- Exercise requirements: Write out, from the entries below, exactly the lines that run between the lines holding "raises_exc (mret a)." and "destruct v; try exact", inclusive, and stop there.

- Data listing:
###

(* ===== verification/ChatGuarantee.v ===== *)
(** What a chat turn guarantees.

    The theorems about [Chat]: a turn that succeeds publishes the question and the
    answer together at the end of its conversation, a turn that fails publishes at
    most the question and leaves no open changes, every failure is audited, a caller
    without the permission reaches nothing, and no turn touches another owner's
    rows. *)

From Stdlib Require Import ZArith String Sorting.Sorted Permutation.
From S2P Require Import Prelude Effects Float64 PyVal Access Redact SourceMetadata Rrf ContextPacker.
From S2P Require Import AgentDto RagDto CitationExtractor Hydration PromptBuilder Generation.
From S2P Require Import RagStreaming RagQuery RagGuarantee ChatMemory Chat.
From stdpp Require Import base list numbers sets.

(** * Errors of validators *)

(** The code of the data layer raises exceptions only, no cancellation. *)
Definition raises_exc {A} (r : result exc A) : Prop := forall e, r = Err e -> is_exception e = true.

Lemma rex_ok {A} (a : A) : raises_exc (Ok a).
Proof. by intros e. Qed.
Lemma rex_ret {A} (a : A) : raises_exc (mret a).
Proof. by intros e. Qed.
Lemma rex_err {A} e : is_exception e = true -> raises_exc (A := A) (Err e).
Proof. by intros He e' [= <-]. Qed.
Lemma rex_bind {A B} (r : result exc A) (f : A -> result exc B) :
  raises_exc r -> (forall a, raises_exc (f a)) -> raises_exc (r ≫= f).
Proof. intros Hr Hf. destruct r as [a|e]; cbn; [apply Hf|]. intros e' [= <-]. by apply Hr. Qed.
Lemma rex_validated {E A} (r : result E A) : raises_exc (validated r).
Proof. by destruct r; intros x [= <-]. Qed.
Lemma rex_text s : raises_exc (text s).
Proof. apply rex_validated. Qed.
Lemma rex_check b : raises_exc (opt_check b).
Proof. destruct b; intros e [= <-]. done. Qed.
Lemma rex_map {A B} (f : A -> result exc B) l : (forall a, raises_exc (f a)) -> raises_exc (map_result f l).
Proof.
  intros Hf. induction l as [|x l IH]; cbn; [apply rex_ok|].
  apply rex_bind; [apply Hf|]. intros b. apply rex_bind; [exact IH|]. intros bs. apply rex_ret.
Qed.

Ltac rex := repeat first
  [ progress intros | apply rex_bind | apply rex_map | apply rex_text | apply rex_check | apply rex_ret
  | apply rex_ok | apply rex_validated | by apply rex_err | progress case_match ].

Section Validators.
Context `{PyRepr, UnicodeDB, NetlocCheck}.

Lemma rex_session_create c : raises_exc (make_session_create c).
Proof. unfold make_session_create. rex. Qed.
Lemma rex_new_message c sid role content summary tokens md :
  raises_exc (new_message c sid role content summary tokens md).
Proof. unfold new_message, make_message_create, bounded_text. rex. Qed.

Lemma rex_summary_fields item : raises_exc (summary_fields item).
Proof. unfold summary_fields. rex. Qed.

Lemma rex_summaries items : raises_exc (citation_summaries_of items).
Proof.
  induction items as [|v items IH]; cbn [citation_summaries_of]; [apply rex_ok|].
  destruct v; try exact IH. apply rex_bind; [apply rex_summary_fields|]. intros summary.
  repeat case_match; try exact IH. apply rex_bind; [unfold _safe_citation_display_fields; rex|].
  intros display. apply rex_bind; [exact IH|]. intros. apply rex_ret.
Qed.

Lemma rex_citation_metadata md : raises_exc (_safe_citation_metadata md).
Proof.
  induction md as [|[k v] md IH]; cbn [_safe_citation_metadata]; [apply rex_ok|].
  destruct (negb _); [exact IH|]. apply rex_bind.
  - case_match; [|apply rex_ok]. apply rex_bind; [|intros; apply rex_ret].
    unfold _safe_citation_summaries. destruct v; try apply rex_ok;
      (apply rex_bind; [apply rex_summaries|intros; apply rex_ret]).
  - intros x. apply rex_bind; [exact IH|]. intros. apply rex_ret.
Qed.

Lemma rex_pack config messages acc : raises_exc (pack_messages config messages acc).
Proof.
  revert acc. induction messages as [|m l IH]; intros acc; cbn [pack_messages]; [apply rex_ok|].
  case_match; [apply IH|]. apply rex_bind; [unfold make_chat_history_message; rex|]. intros. apply IH.
Qed.
Lemma rex_pack_history config sid messages total : raises_exc (pack_history config sid messages total).
Proof.
  unfold pack_history. apply rex_bind; [apply rex_pack|]. intros. unfold make_packed_history. rex.
Qed.
Lemma rex_memory_context h : raises_exc (_prompt_memory_context h).
Proof. unfold _prompt_memory_context, make_history_message, make_memory_context. rex. Qed.
End Validators.

(** * The memory operations of a turn *)

Section MemorySteps.
Context `{PyRepr, UnicodeDB, NetlocCheck} {S : Type} (P : memory_ports S) (config : ChatMemoryConfig).

(** A memory operation raises domain or other errors, never a cancellation, and
    publishes nothing. *)
Definition unpublished {A} (Q : A -> memory_world S -> Prop) (w : memory_world S)
    (r : result exc A) (w' : memory_world S) : Prop :=
  mw_committed w' = mw_committed w /\
  match r with Ok a => Q a w' | Err e => is_exception e = true end.

Lemma chat_open_steps context sid q w :
  ends (get_or_create_session P context sid q)
    (unpublished (fun _ w' => db_messages (mw_db w') = db_messages (mw_db w)) w) w.
Proof.
  unfold get_or_create_session. destruct (optional_text sid) as [id|].
  - apply ends_bind, ends_active; [|by intros e w1 Hc Hd].
    intros w1 Hc Hd. destruct (List.find _ _); [apply ends_ret|apply ends_raise]; split; auto; congruence.
  - apply ends_bind, ends_lift. destruct (make_session_create _) as [r|e] eqn:Hr.
    2:{ split; [done|]. by eapply rex_session_create. }
    unfold create_session. apply ends_bind, ends_ask. intros now w1 Hc1 Hd1.
    apply ends_bind, ends_ask. intros id w2 Hc2 Hd2. apply ends_bind, ends_reads, ends_bind, ends_statement.
    + intros w3 Hc3 Hd3 _. apply ends_bind, ends_modify, ends_ret. split; [cbn; congruence|]. cbn. by rewrite Hd2, Hd1.
    + intros w3 Hc3 Hd3. split; [congruence|done].
Qed.

Lemma history_steps context sid w :
  ends (load_packed_history P config context sid)
    (unpublished (fun _ w' => mw_db w' = mw_db w) w) w.
Proof.
  unfold load_packed_history, require_session. apply ends_bind, ends_bind, ends_active; [|by intros e w1 Hc Hd].
  intros w1 Hc1 Hd1. destruct (List.find _ _) as [s|]; [apply ends_ret|by apply ends_raise].
  apply ends_bind. unfold list_recent_messages. cbn zeta. apply ends_bind, ends_active.
  2:{ intros e w2 Hc2 Hd2. split; [congruence|done]. }
  intros w2 Hc2 Hd2. destruct (List.find _ _) as [s'|].
  - apply ends_bind, ends_statement; [|intros w3 Hc3 Hd3; split; [congruence|done]].
    intros w3 Hc3 Hd3 _. apply ends_bind, ends_reads, ends_ret, ends_lift. split; [congruence|].
    destruct (pack_history _ _ _ _) as [h|e] eqn:E; [congruence|by eapply rex_pack_history].
  - apply ends_ret, ends_lift. split; [congruence|].
    destruct (pack_history _ _ _ _) as [h|e] eqn:E; [congruence|by eapply rex_pack_history].
Qed.

(** A message written: it is the last of the working copy, and the next of its
    session. *)
Definition written (record : ChatMessageCreate) (w : memory_world S) (m : ChatMessageRecord)
    (w' : memory_world S) : Prop :=
  db_messages (mw_db w') = db_messages (mw_db w) ++ [m] /\ mr_create m = record /\ mr_status m = MessageActive /\
  (db_wf (mw_db w) -> mr_sequence_no m = (num (session_messages (mw_db w) (me_session_id record)) + 1)%Z).

Lemma append_steps record w : ends (append_message P record) (unpublished (written record w) w) w.
Proof.
  unfold append_message, _get_active_session_model, _next_sequence_no.
  apply ends_bind, ends_bind, ends_active; [|by intros e w1 Hc Hd].
  intros w1 Hc1 Hd1. destruct (List.find _ _) as [s|] eqn:Hf; [|by apply ends_raise].
  apply find_active in Hf as (Hs & Ht & Hu & Hid & _). apply ends_ret.
  apply ends_bind, ends_bind, ends_statement; [|intros w2 Hc2 Hd2; split; [congruence|done]].
  intros w2 Hc2 Hd2 _. apply ends_bind, ends_reads, ends_ret, ends_bind, ends_ask.
  intros now w3 Hc3 Hd3. apply ends_bind, ends_ask. intros id w4 Hc4 Hd4.
  apply ends_bind, ends_reads, ends_bind, ends_statement; [|intros w5 Hc5 Hd5; split; [congruence|done]].
  intros w5 Hc5 Hd5 Hnew. apply ends_bind, ends_modify, ends_ret. split; [cbn; congruence|].
  rewrite Hd4, Hd3, Hd2, Hd1. split_and!; cbn; try done. intros Hwf. f_equal.
  rewrite <- Ht, <- Hid, max_sequence_spec by done.
  pose proof (dw_numbered _ Hwf) as Hn. rewrite list.Forall_forall in Hn. by destruct (Hn s Hs) as [_ ->].
Qed.

Lemma text_named s n : text s = Ok n -> n <> [].
Proof. unfold text, validated, _required_text. destruct (strip s); intros E; by simplify_eq. Qed.

(** The message of a turn. *)
Definition turn_message (context : RequestContext) (sid : pystr) (role : ChatMessageRole) (content : pystr)
    (record : ChatMessageCreate) : Prop :=
  me_role record = role /\ me_content record = strip content /\
  (me_tenant_id record, me_user_id record) = caller context /\ me_session_id record = strip sid /\
  me_session_id record <> [].

Lemma new_message_turn context sid role content summary tokens md r :
  trimmed_caller context -> new_message context sid role content summary tokens md = Ok r ->
  turn_message context sid role content r.
Proof.
  intros Hc Hm. pose proof (new_message_owner _ _ _ _ _ _ _ _ Hc Hm) as (Ht & Hu & Hs).
  assert (me_role r = role /\ me_content r = strip content /\ me_session_id r <> []) as (Hr & Hcontent & Hne).
  { unfold new_message, make_message_create, bounded_text in Hm. clear - Hm. res_inv; cbn; split_and!; eauto using text_strips, text_named. }
  unfold turn_message. rewrite Ht, Hu. by split_and!.
Qed.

###

- Exercise output:
Lemma rex_ret {A} (a : A) : raises_exc (mret a).
Proof. by intros e. Qed.
Lemma rex_err {A} e : is_exception e = true -> raises_exc (A := A) (Err e).
Proof. by intros He e' [= <-]. Qed.
Lemma rex_bind {A B} (r : result exc A) (f : A -> result exc B) :
  raises_exc r -> (forall a, raises_exc (f a)) -> raises_exc (r ≫= f).
Proof. intros Hr Hf. destruct r as [a|e]; cbn; [apply Hf|]. intros e' [= <-]. by apply Hr. Qed.
Lemma rex_validated {E A} (r : result E A) : raises_exc (validated r).
Proof. by destruct r; intros x [= <-]. Qed.
Lemma rex_text s : raises_exc (text s).
Proof. apply rex_validated. Qed.
Lemma rex_check b : raises_exc (opt_check b).
Proof. destruct b; intros e [= <-]. done. Qed.
Lemma rex_map {A B} (f : A -> result exc B) l : (forall a, raises_exc (f a)) -> raises_exc (map_result f l).
Proof.
  intros Hf. induction l as [|x l IH]; cbn; [apply rex_ok|].
  apply rex_bind; [apply Hf|]. intros b. apply rex_bind; [exact IH|]. intros bs. apply rex_ret.
Qed.

Ltac rex := repeat first
  [ progress intros | apply rex_bind | apply rex_map | apply rex_text | apply rex_check | apply rex_ret
  | apply rex_ok | apply rex_validated | by apply rex_err | progress case_match ].

Section Validators.
Context `{PyRepr, UnicodeDB, NetlocCheck}.

Lemma rex_session_create c : raises_exc (make_session_create c).
Proof. unfold make_session_create. rex. Qed.
Lemma rex_new_message c sid role content summary tokens md :
  raises_exc (new_message c sid role content summary tokens md).
Proof. unfold new_message, make_message_create, bounded_text. rex. Qed.

Lemma rex_summary_fields item : raises_exc (summary_fields item).
Proof. unfold summary_fields. rex. Qed.

Lemma rex_summaries items : raises_exc (citation_summaries_of items).
Proof.
  induction items as [|v items IH]; cbn [citation_summaries_of]; [apply rex_ok|].
  destruct v; try exact IH. apply rex_bind; [apply rex_summary_fields|]. intros summary.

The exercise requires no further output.